La afirmación del valor general
que reside en la nación en cuanto tal, y que adquiere una forma vívida y
concreta en cada persona con respecto a su propia nación, incluye un sentimiento
especial de pertenencia a la nación de la que se es miembro, el amor a la “idea
divina” que representa esa nación concreta, una familiaridad y una solidaridad especiales
con ella, la gratitud hacia todo lo que de ella se recibe, el especial
conocimiento que se posee de ella y, finalmente, la misión que cada uno
recibe por su pertenencia a la misma. Todos estos elementos están
contenidos en el patriotismo genuino, así como en el amor auténtico a la
propia nación.
Esta actitud implica a su vez
reconocer a toda nación extranjera en su carácter particular como algo
justo y valioso. Naturalmente, el amor de una persona hacia su propia
nación será mayor, más intenso y de una naturaleza diferente. Pero toda persona que
se niegue a conceder a otras naciones el derecho a desarrollarse libremente, que defienda
que puede ignorar sus derechos y justos deseos, y que piense que puede pisotearlas
si eso beneficia a su país, contradice el fundamento mismo que valida su amor hacia
su propio país. Es —por decirlo claramente— incapaz de amar de verdad a su país. Su
conducta ya no es resultado del amor, sino del egoísmo colectivo o, mejor
dicho, del nacionalismo.
La principal característica del
nacionalismo es, pues, un egoísmo colectivo que prescinde del respeto y el
interés hacia las naciones extranjeras y valora los derechos de la propia
nación de acuerdo con valores diferentes de los que aplica a otras naciones. No ve
la viga en el ojo de su propio país: solo ve la paja en el ojo de los países
extranjeros. Este error fundamental lleva a no reconocer que las naciones
se necesitan unas a otras, incluso desde una perspectiva meramente
cultural; que las naciones están creadas para bien mutuo; y que enfrentar
a la propia nación contra otra y caer en el engaño de la autosuficiencia
cultural de toda nación, vacía y hace estéril el genio de la propia nación.

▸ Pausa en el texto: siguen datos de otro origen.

(** A column reported by [s.find(sub, start)] is the start of an
    occurrence of [sub], hence at most [len(s) - len(sub)]; from a
    non-negative [start] it is the leftmost occurrence at or after
    [start]. *)
Lemma find_found (s sub : pystr) (start x : Z) :
  Py.find s sub start = x -> x <> -1 ->
  0 <= x /\ occurs_at sub s (Z.to_nat x) /\ x + Py.len sub <= Py.len s /\
  (0 <= start -> start <= x /\
     forall k, occurs_at sub s k -> (Z.to_nat start <= k)%nat -> (Z.to_nat x <= k)%nat).
Proof.
  unfold Py.find. intros Hx Hne.
  set (st := if start <? 0 then Z.max 0 (start + Py.len s) else start) in *.
  assert (Hst0 : 0 <= st) by (unfold st; destruct (Z.ltb_spec start 0); lia).
  destruct (Z.ltb_spec (Py.len s) st) as [|Hst]; [congruence|].
  destruct (Py.find_from sub _ _) as [j|] eqn:Hf; [|congruence].
  apply find_from_Some in Hf as (Hij & (pre & post & Hs & Hlen) & Hmin).
  subst x. rewrite Nat2Z.id.
  assert (Hocc : occurs_at sub s j).
  { exists (take (Z.to_nat st) s ++ pre), post. split.
    - rewrite <- app_assoc, <- Hs. now rewrite take_drop.
    - rewrite length_app, length_take, Hlen. unfold Py.len in Hst. lia. }
  split; [lia|]. split; [exact Hocc|]. split.
  - destruct Hocc as (pre' & post' & -> & <-). unfold Py.len.
    rewrite !length_app. lia.
  - intros Hs0. assert (st = start) as ->
      by (unfold st; destruct (Z.ltb_spec start 0); lia).
    split; [lia|]. intros k (pre' & post' & Hs' & <-) Hk.
    assert (j - Z.to_nat start <= length pre' - Z.to_nat start)%nat; [|lia].
    apply Hmin. exists (drop (Z.to_nat start) pre'), post'. split.
    + rewrite Hs'. rewrite drop_app_le by lia. reflexivity.
    + rewrite length_drop. reflexivity.
Qed.

(** ** The order in which find scans the document *)

Lemma first_match_app (term : pystr) (ls : list pystr) (o1 o2 : list (Z * Z)) :
  first_match term ls (o1 ++ o2) =
    match first_match term ls o1 with
    | Some r => Some r
    | None => first_match term ls o2
    end.
Proof.
  induction o1 as [|[y c] o1 IH]; [reflexivity|]. cbn.
  destruct (ls !! Z.to_nat y) as [line|]; [|exact IH].
  now destruct (Py.find line term c =? -1).
Qed.

(** One loop of [find] over rows inside the document is [first_match]
    on those rows. *)
Lemma find_loop_first_match (term : pystr) (e : Editor) (fc : bool) (ys : list Z) :
  Forall (fun y => 0 <= y < Py.len (lines (buf e))) ys ->
  find_loop term e fc ys =
    Ok (first_match term (lines (buf e))
          (map (fun y => (y, if fc && (y =? cy e) then cx e else 0)) ys)).
Proof.
  induction 1 as [|y ys Hy _ IH]; [reflexivity|]. cbn.
  destruct (lookup_lt_is_Some_2 (lines (buf e)) (Z.to_nat y)) as [line Hline];
    [unfold Py.len in Hy; lia|].
  rewrite (getitem_lookup _ _ line) by (lia || exact Hline). simpl_result.
  rewrite Hline.
  destruct (Py.find line term _ =? -1); [exact IH | reflexivity].
Qed.

Lemma range_in_bounds (a b n : Z) :
  0 <= a -> b <= n -> Forall (fun y => 0 <= y < n) (Py.range a b).
Proof.
  intros Ha Hb. apply Forall_forall. intros y Hy.
  apply elem_of_seqZ in Hy. lia.
Qed.

Lemma scan_order_loops (n cy0 cx0 : Z) :
  0 <= cy0 < n ->
  scan_order n cy0 cx0 =
    map (fun y => (y, if true && (y =? cy0) then cx0 else 0)) (Py.range cy0 n)
      ++ map (fun y => (y, if false && (y =? cy0) then cx0 else 0)) (Py.range 0 cy0).
Proof.
  intros Hy. unfold scan_order, Py.range.
  rewrite (seqZ_cons cy0) by lia. cbn [map andb]. rewrite Z.eqb_refl.
  replace (Z.succ cy0) with (cy0 + 1) by lia.
  replace (Z.pred (n - cy0)) with (n - (cy0 + 1)) by lia.
  cbn [app]. do 2 f_equal.
  apply map_ext_Forall, Forall_forall. intros y Hin.
  apply elem_of_seqZ in Hin. destruct (Z.eqb_spec y cy0); [lia | reflexivity].
Qed.

(** With the cursor on a row of the document, [find] returns the first
    match in the scan order, and fails when there is none. *)
Lemma find_scan_order (term : pystr) (e : Editor) :
  0 <= cy e < Py.len (lines (buf e)) ->
  find term e =
    Ok match first_match term (lines (buf e))
               (scan_order (Py.len (lines (buf e))) (cy e) (cx e)) with
       | Some (y, x) => (true, found_at term y x e)
       | None => (false, e)
       end.
Proof.
  intros Hy. unfold find.
  rewrite !find_loop_first_match by (apply range_in_bounds; lia).
  simpl_result. rewrite scan_order_loops by exact Hy. rewrite first_match_app.
  destruct (first_match _ _ (map _ (Py.range (cy e) _))) as [[y x]|]; [reflexivity|].
  now destruct (first_match _ _ _) as [[y x]|].
Qed.

Lemma first_match_no_occurrence (term : pystr) (ls : list pystr) (order : list (Z * Z)) :
  (forall line, line ∈ ls -> ~ occurs term line) ->
  first_match term ls order = None.
Proof.
  intros Hno. induction order as [|[y c] order IH]; [reflexivity|]. cbn.
  destruct (ls !! Z.to_nat y) as [line|] eqn:Hline; [|exact IH].
  rewrite find_no_occurrence; [exact IH|].
  apply Hno. eapply list_elem_of_lookup_2, Hline.
Qed.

El nacionalismo está también
presente allí donde la nación se sitúa por encima de comunidades de un
valor superior, tales como comunidades más grandes de pueblos o como la
humanidad en su conjunto. El nacionalista alemán, por ejemplo, defiende que el bienestar
de su propio país es más importante que el “bonum
commune” de Europa e incluso el de la humanidad. También aquí es
evidente el egoísmo colectivo. Esta perversión alcanza su cima cuando la
nación se sitúa por encima de la comunidad superior a todas, es decir, la
comunidad sobrenatural de la Iglesia entendida como cuerpo místico de
Cristo. Este fenómeno se ha dado repetidamente a lo largo de la historia, desde
Federico I Barbarroja, Luis IV de Baviera y Felipe IV el Hermoso hasta nuestros días.

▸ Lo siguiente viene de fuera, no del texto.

Lemma search_spec r s :
  search r s = true <-> exists pre w post, s = pre ++ w ++ post /\ lang r w.
Proof.
  induction s as [| c s IH].
  - rewrite search_nil, match_prefix_spec. split.
    + intros (w & rest & E & H). exists [], w, rest. auto.
    + intros (pre & w & post & E & H). symmetry in E.
      apply app_eq_nil in E as [-> E]. simpl in *. eauto.
  - rewrite search_cons, orb_true_iff, match_prefix_spec, IH. split.
    + intros [(w & rest & E & H) | (pre & w & post & -> & H)].
      * exists [], w, rest. auto.
      * exists (c :: pre), w, post. auto.
    + intros (pre & w & post & E & H). destruct pre as [| c1 pre]; simpl in E.
      * left. eauto.
      * injection E as <- ->. right. eauto.
Qed.

End RegexpFacts.

(** * Facts about the [strings] functions *)

Section StringsFacts.

Lemma prefix_empty s : String.prefix EmptyString s = true.
Proof. destruct s; reflexivity. Qed.

Lemma prefix_single c a s :
  String.prefix (String c EmptyString) (String a s) = Ascii.eqb c a.
Proof.
  simpl. destruct (ascii_dec c a) as [-> | N].
  - rewrite prefix_empty, Ascii.eqb_refl. reflexivity.
  - symmetry. apply Ascii.eqb_neq, N.
Qed.

Lemma chars_cons a s : chars (String a s) = a :: chars s.
Proof. reflexivity. Qed.

Lemma length_chars s : String.length s = length (chars s).
Proof. induction s as [| a s IH]; simpl; [reflexivity | rewrite IH; reflexivity]. Qed.

Lemma chars_nil s : chars s = [] <-> s = EmptyString.
Proof. destruct s; simpl; split; intros H; congruence. Qed.

(** Replacing every space by the empty string keeps exactly the bytes
    that are not spaces. *)
Lemma chars_ReplaceAll_space line :
  chars (ReplaceAll line " " EmptyString) = List.filter not_space (chars line).
Proof.
  unfold ReplaceAll, Replacer.
  induction line as [| a line IH]; [reflexivity |].
  cbn [replace_from find_old]. rewrite prefix_single, chars_cons.
  cbn [List.filter]. unfold not_space at 1.
  destruct (Ascii.eqb " " a); cbn [negb].
  - exact IH.
  - rewrite chars_cons, IH. reflexivity.
Qed.

Lemma filter_not_space_nil l :
  List.filter not_space l = [] <-> Forall (eq " "%char) l.
Proof.
  induction l as [| a l IH]; simpl.
  - split; auto.
  - unfold not_space at 1. destruct (Ascii.eqb_spec " " a) as [E | N]; simpl.
    + rewrite IH. split; intros H; [constructor; assumption | inversion H; assumption].
    + split; intros H; [discriminate | inversion H; contradiction].
Qed.

End StringsFacts.

(** * Facts about the line classifiers *)

Section ClassifierFacts.

Lemma isBlankLine_filter line :
  isBlankLine line = true <-> List.filter not_space (chars line) = [].
Proof.
  unfold isBlankLine. cbv zeta.
  rewrite Nat.eqb_eq, length_chars, chars_ReplaceAll_space.
  apply length_zero_iff_nil.
Qed.

Lemma lang_Star_Space w :
  lang (Star Space) w <-> Forall (fun c => is_space c = true) w.
Proof.
  split.
  - intros H. remember (Star Space) as r eqn:E.
    induction H as [ | | | | | | | | r w1 w2 H1 _ _ IH2 ]; try discriminate.
    + constructor.
    + injection E as ->. inversion H1; subst. constructor; [assumption | auto].
  - induction 1 as [| c w Hc _ IH].
    + constructor.
    + change (c :: w) with ([c] ++ w). constructor; [constructor; exact Hc | exact IH].
Qed.

(** A line matches the comment pattern exactly when, after white space
    only, it has a hash sign. *)
Lemma isCommentLine_spec line :
  isCommentLine line = true <->
  exists ws rest,
    chars line = ws ++ "#"%char :: rest /\ Forall (fun c => is_space c = true) ws.
Proof.
  unfold isCommentLine, MatchString, commentExp. cbn [bol body seq].
  rewrite match_prefix_spec. split.
  - intros (w & rest & E & H).
    apply lang_Cat_inv in H as (w1 & w2 & -> & H1 & H2).
    apply lang_Lit_inv in H2 as ->. apply lang_Star_Space in H1.
    exists w1, rest. rewrite E, <- app_assoc. auto.
  - intros (ws & rest & E & H).
    exists (ws ++ ["#"%char]), rest. rewrite <- app_assoc. split; [exact E |].
    constructor; [apply lang_Star_Space, H | constructor].
Qed.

Otra expresión del nacionalismo es
considerar al individuo un mero recurso que explotar por la nación. En
cuanto el bien y el mal de una nación, o incluso su simple existencia, se
sitúan por encima del alma inmortal del ser humano, de su alma inmortal y de
su salvación, la auténtica jerarquía de valores queda invertida y se es víctima
de la herejía del nacionalismo. Quien considera la unidad de la nación
como el vínculo último y fundamental de la comunidad y no mantiene que la
unidad de los miembros vivos del Cuerpo Místico de Cristo constituye una
unidad más auténtica, más profunda y más viva, cae también en el error del
nacionalismo. Quien no ve en los demás antes y por encima de todo un alma
creada por Dios y para Dios, ya ha sucumbido a esa herejía; y lo mismo se
puede decir de quien ve a un alemán, a un francés o a un italiano antes que a un
ser humano con quien comparte el profundo vínculo de un gran destino común, que incluye
el nacimiento, la muerte y la condición de criatura personal, y la ordenación a
la eternidad.
Por último, quien mantiene
que el Estado y la nación están tan interrelacionados que toda nación
requiere la existencia del Estado correspondiente, y que por eso ve un disvalor
en la situación en la que o bien una única y misma nación está presente en
varios Estados, o bien varias naciones están unidas en un único Estado,
también es nacionalista. No comprende que el vínculo nacional de unidad no
es el único factor que contribuye a la formación de un Estado próspero. No
entiende que puede ser conveniente que algunas naciones, para
desarrollarse plenamente, estén presentes en varios Estados. Y es que confunde
el verdadero valor de su propia nación con una necesidad imperialista de reclamar
la atención de las demás naciones.
Esto nos lleva a un tema decisivo:
el ethos nacionalista. Ningún acto de
idolización tiene su origen en un reconocimiento auténtico del valor: de
hecho, impide necesariamente un reconocimiento del valor propio de un
bien, ya que no reconoce que ese bien es imagen de Dios. Lo mismo ocurre
con el nacionalismo. Los nacionalistas no ven nunca los verdaderos valores de
su nación, su nobleza cultural o el significado profundo de su genio
nacional. Todo lo que ven es su poder, su “gloire”, su influencia política.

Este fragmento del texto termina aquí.